Record extracts >>
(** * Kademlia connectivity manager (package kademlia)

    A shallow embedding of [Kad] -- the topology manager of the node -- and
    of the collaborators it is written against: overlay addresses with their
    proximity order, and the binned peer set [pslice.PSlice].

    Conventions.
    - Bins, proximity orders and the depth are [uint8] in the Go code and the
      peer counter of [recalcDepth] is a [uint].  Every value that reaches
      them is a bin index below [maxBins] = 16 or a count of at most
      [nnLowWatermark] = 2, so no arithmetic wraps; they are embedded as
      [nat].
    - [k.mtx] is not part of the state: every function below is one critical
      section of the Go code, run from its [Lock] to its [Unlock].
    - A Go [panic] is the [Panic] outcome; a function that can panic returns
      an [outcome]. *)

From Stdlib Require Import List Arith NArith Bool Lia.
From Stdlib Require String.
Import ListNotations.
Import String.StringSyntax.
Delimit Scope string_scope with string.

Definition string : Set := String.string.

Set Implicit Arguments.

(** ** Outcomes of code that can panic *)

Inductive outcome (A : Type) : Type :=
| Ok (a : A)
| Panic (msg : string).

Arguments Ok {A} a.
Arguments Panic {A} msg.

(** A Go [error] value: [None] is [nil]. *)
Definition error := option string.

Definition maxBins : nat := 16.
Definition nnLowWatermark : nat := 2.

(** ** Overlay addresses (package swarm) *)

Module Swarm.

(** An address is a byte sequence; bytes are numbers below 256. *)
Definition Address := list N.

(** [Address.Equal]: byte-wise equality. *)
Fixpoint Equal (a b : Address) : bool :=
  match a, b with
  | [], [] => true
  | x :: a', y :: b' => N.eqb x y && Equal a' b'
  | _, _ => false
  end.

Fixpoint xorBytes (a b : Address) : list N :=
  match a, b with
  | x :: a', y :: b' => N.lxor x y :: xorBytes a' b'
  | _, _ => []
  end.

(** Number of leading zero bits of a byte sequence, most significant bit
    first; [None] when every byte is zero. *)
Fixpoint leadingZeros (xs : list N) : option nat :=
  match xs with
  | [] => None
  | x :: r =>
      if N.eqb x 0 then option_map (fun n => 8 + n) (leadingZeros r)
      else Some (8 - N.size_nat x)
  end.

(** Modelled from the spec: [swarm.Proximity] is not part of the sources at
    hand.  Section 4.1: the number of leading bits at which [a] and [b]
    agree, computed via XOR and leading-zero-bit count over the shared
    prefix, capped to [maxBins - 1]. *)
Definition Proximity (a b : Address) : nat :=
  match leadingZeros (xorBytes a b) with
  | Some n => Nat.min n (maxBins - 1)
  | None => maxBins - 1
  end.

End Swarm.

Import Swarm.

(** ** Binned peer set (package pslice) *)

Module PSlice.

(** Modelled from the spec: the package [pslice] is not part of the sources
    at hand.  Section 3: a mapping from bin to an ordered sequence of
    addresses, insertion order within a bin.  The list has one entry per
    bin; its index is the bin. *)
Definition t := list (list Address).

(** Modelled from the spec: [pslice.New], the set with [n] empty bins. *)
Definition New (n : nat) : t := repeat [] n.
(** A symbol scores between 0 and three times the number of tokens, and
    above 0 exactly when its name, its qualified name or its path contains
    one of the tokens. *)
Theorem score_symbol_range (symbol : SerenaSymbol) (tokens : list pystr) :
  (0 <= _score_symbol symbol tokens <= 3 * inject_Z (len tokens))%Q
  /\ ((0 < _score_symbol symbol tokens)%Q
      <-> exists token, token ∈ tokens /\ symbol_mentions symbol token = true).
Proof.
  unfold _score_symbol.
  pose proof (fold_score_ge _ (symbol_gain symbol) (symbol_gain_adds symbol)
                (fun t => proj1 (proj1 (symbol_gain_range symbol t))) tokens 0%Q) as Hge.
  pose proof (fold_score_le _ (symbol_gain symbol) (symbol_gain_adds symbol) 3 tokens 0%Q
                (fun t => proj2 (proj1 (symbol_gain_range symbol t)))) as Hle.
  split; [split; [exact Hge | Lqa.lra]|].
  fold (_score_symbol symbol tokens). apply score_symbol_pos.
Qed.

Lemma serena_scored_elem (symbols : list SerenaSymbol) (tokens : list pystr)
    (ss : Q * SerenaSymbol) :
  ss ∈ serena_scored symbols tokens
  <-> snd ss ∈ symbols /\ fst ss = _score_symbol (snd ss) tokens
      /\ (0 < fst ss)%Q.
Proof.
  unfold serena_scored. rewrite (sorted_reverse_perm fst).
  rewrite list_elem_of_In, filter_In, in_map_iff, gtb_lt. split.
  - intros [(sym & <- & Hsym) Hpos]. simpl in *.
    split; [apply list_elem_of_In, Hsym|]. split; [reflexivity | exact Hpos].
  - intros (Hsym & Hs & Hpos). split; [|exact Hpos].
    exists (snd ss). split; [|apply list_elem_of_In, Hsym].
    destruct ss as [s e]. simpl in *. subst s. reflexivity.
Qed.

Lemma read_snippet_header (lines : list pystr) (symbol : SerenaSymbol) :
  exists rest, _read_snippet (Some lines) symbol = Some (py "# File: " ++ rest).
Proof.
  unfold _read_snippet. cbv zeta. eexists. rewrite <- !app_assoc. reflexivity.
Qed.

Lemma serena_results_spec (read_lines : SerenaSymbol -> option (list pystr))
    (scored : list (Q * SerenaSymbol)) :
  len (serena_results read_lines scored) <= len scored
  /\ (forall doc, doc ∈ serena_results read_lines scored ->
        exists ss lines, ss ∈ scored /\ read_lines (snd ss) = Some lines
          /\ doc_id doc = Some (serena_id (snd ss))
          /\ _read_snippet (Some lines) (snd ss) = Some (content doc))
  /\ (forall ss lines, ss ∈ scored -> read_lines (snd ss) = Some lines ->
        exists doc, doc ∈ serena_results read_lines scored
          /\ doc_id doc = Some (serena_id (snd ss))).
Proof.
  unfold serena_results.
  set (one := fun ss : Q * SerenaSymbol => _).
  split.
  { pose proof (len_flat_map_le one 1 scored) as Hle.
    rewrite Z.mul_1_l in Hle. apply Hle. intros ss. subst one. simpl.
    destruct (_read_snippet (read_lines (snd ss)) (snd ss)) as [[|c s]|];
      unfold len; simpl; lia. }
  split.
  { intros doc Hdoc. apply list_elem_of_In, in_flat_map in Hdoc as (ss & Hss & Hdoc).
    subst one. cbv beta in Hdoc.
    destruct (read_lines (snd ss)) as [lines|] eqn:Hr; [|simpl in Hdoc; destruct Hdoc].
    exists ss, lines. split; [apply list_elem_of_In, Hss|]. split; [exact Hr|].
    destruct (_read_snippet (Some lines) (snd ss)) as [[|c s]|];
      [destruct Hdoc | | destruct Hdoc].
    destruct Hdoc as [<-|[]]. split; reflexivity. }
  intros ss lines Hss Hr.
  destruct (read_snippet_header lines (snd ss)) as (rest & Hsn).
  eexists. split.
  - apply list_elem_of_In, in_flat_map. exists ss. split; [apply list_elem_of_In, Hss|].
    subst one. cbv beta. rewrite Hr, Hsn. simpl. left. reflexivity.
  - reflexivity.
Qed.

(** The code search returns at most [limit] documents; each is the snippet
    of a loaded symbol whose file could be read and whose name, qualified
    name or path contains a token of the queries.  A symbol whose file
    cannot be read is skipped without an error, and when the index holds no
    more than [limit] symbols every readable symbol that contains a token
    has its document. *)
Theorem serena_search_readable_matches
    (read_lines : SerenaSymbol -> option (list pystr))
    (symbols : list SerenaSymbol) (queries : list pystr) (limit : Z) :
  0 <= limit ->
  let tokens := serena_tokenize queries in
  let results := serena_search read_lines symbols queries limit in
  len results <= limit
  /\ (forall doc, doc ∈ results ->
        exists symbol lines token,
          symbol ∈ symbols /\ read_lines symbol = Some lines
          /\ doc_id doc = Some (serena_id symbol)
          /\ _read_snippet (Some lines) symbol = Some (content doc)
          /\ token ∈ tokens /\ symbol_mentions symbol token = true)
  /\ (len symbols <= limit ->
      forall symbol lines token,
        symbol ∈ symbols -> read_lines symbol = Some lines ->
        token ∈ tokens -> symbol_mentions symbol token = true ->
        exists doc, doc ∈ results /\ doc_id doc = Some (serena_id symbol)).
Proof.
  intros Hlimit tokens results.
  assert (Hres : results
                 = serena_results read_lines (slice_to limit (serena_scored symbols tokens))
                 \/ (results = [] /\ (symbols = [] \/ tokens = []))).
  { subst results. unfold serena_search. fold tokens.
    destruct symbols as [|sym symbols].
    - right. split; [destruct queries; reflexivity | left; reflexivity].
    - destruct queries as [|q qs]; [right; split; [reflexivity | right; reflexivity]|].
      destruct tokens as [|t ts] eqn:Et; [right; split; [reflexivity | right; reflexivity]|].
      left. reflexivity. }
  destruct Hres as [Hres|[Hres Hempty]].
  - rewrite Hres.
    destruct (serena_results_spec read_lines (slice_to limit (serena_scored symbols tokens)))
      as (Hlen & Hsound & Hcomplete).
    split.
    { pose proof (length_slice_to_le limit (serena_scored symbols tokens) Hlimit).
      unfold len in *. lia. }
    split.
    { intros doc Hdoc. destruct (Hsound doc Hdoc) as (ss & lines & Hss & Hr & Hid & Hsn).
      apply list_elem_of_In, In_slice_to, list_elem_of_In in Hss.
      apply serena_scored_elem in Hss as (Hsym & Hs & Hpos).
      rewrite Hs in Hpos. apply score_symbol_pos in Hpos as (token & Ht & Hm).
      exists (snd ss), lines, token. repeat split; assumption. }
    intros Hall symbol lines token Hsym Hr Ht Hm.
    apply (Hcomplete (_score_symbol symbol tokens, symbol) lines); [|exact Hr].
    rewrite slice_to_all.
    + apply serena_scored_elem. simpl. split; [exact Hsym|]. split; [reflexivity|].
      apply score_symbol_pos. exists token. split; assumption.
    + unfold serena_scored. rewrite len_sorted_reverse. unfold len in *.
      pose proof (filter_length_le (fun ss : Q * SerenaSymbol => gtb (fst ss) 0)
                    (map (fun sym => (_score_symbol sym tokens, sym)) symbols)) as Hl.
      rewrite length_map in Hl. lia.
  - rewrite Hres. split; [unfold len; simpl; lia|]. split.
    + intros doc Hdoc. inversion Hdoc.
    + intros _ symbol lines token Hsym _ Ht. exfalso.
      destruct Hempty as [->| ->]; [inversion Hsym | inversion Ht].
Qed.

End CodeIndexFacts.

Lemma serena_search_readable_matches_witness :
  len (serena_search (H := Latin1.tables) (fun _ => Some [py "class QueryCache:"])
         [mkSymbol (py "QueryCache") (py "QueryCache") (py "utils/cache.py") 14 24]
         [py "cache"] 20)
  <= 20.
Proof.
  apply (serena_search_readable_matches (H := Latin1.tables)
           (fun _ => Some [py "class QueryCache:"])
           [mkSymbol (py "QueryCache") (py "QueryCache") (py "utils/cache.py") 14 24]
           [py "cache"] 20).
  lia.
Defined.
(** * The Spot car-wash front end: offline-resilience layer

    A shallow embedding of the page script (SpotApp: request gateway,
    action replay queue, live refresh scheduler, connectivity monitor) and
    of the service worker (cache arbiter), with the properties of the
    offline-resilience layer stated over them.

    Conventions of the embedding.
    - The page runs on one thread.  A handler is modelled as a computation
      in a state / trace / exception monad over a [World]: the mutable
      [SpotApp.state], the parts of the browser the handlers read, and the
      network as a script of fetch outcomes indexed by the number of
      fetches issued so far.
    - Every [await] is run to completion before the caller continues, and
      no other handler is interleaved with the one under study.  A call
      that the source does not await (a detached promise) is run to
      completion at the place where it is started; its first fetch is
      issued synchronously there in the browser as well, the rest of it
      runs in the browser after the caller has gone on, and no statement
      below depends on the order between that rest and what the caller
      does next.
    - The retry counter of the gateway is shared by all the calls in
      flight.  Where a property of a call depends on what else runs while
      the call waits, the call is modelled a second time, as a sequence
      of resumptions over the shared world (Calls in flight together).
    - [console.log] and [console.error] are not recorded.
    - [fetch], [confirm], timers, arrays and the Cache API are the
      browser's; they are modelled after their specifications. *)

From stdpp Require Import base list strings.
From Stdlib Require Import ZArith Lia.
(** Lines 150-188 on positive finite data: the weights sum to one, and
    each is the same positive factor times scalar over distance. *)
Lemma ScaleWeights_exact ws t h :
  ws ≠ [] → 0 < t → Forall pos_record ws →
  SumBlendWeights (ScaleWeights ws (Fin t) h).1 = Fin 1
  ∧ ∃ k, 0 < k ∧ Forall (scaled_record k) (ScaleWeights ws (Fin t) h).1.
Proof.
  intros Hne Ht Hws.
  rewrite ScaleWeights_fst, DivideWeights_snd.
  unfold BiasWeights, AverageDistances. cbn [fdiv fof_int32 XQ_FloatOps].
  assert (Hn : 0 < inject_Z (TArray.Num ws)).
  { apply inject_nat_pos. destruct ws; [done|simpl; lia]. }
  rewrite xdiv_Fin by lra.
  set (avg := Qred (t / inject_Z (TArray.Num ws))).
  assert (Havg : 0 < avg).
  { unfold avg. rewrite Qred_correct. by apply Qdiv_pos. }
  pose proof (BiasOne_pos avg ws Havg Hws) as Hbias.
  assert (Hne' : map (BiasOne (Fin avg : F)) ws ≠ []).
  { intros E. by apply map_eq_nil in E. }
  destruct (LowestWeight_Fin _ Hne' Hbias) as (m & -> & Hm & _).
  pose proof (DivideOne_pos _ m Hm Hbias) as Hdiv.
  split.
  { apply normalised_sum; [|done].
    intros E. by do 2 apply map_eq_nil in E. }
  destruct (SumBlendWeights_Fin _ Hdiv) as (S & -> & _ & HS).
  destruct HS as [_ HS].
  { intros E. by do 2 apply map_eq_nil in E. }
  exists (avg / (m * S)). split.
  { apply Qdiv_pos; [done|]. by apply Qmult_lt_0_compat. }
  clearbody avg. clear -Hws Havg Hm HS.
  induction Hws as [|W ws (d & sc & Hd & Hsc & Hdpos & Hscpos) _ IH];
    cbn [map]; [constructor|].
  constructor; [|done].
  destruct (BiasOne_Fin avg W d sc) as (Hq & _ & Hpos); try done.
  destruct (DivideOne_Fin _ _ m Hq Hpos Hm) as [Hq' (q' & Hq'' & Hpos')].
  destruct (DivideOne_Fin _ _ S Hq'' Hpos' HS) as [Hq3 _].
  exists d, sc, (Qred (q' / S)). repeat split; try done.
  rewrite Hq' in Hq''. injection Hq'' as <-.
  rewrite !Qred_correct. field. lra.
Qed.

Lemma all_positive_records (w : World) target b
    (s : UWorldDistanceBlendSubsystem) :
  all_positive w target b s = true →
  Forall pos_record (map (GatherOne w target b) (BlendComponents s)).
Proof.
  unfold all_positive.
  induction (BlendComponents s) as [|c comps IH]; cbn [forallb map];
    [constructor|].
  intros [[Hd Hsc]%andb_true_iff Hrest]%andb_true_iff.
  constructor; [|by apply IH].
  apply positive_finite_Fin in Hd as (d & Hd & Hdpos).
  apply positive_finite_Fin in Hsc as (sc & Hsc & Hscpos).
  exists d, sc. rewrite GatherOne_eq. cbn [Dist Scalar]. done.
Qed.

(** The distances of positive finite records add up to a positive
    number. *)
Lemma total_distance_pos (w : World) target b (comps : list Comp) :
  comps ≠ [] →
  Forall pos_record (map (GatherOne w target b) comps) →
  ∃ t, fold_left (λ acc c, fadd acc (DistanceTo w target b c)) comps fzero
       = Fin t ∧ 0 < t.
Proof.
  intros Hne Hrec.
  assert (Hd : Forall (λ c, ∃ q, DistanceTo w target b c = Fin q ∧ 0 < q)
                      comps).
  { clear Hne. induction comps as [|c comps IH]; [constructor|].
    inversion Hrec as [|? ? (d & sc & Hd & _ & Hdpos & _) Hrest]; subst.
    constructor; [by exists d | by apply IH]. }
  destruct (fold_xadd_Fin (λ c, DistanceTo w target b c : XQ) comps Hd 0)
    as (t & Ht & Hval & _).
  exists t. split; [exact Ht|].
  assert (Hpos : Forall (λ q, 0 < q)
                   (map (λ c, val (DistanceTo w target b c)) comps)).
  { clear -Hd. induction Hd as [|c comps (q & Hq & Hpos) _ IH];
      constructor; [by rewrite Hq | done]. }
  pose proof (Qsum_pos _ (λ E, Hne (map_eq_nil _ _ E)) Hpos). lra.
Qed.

What is being asked >> Once the line containing "of the collaborators" has been retyped, stop. Begin at the first line of the material and reproduce every line up to it exactly.

Output for this task >>
(** * Kademlia connectivity manager (package kademlia)

    A shallow embedding of [Kad] -- the topology manager of the node -- and
    of the collaborators it is written against: overlay addresses with their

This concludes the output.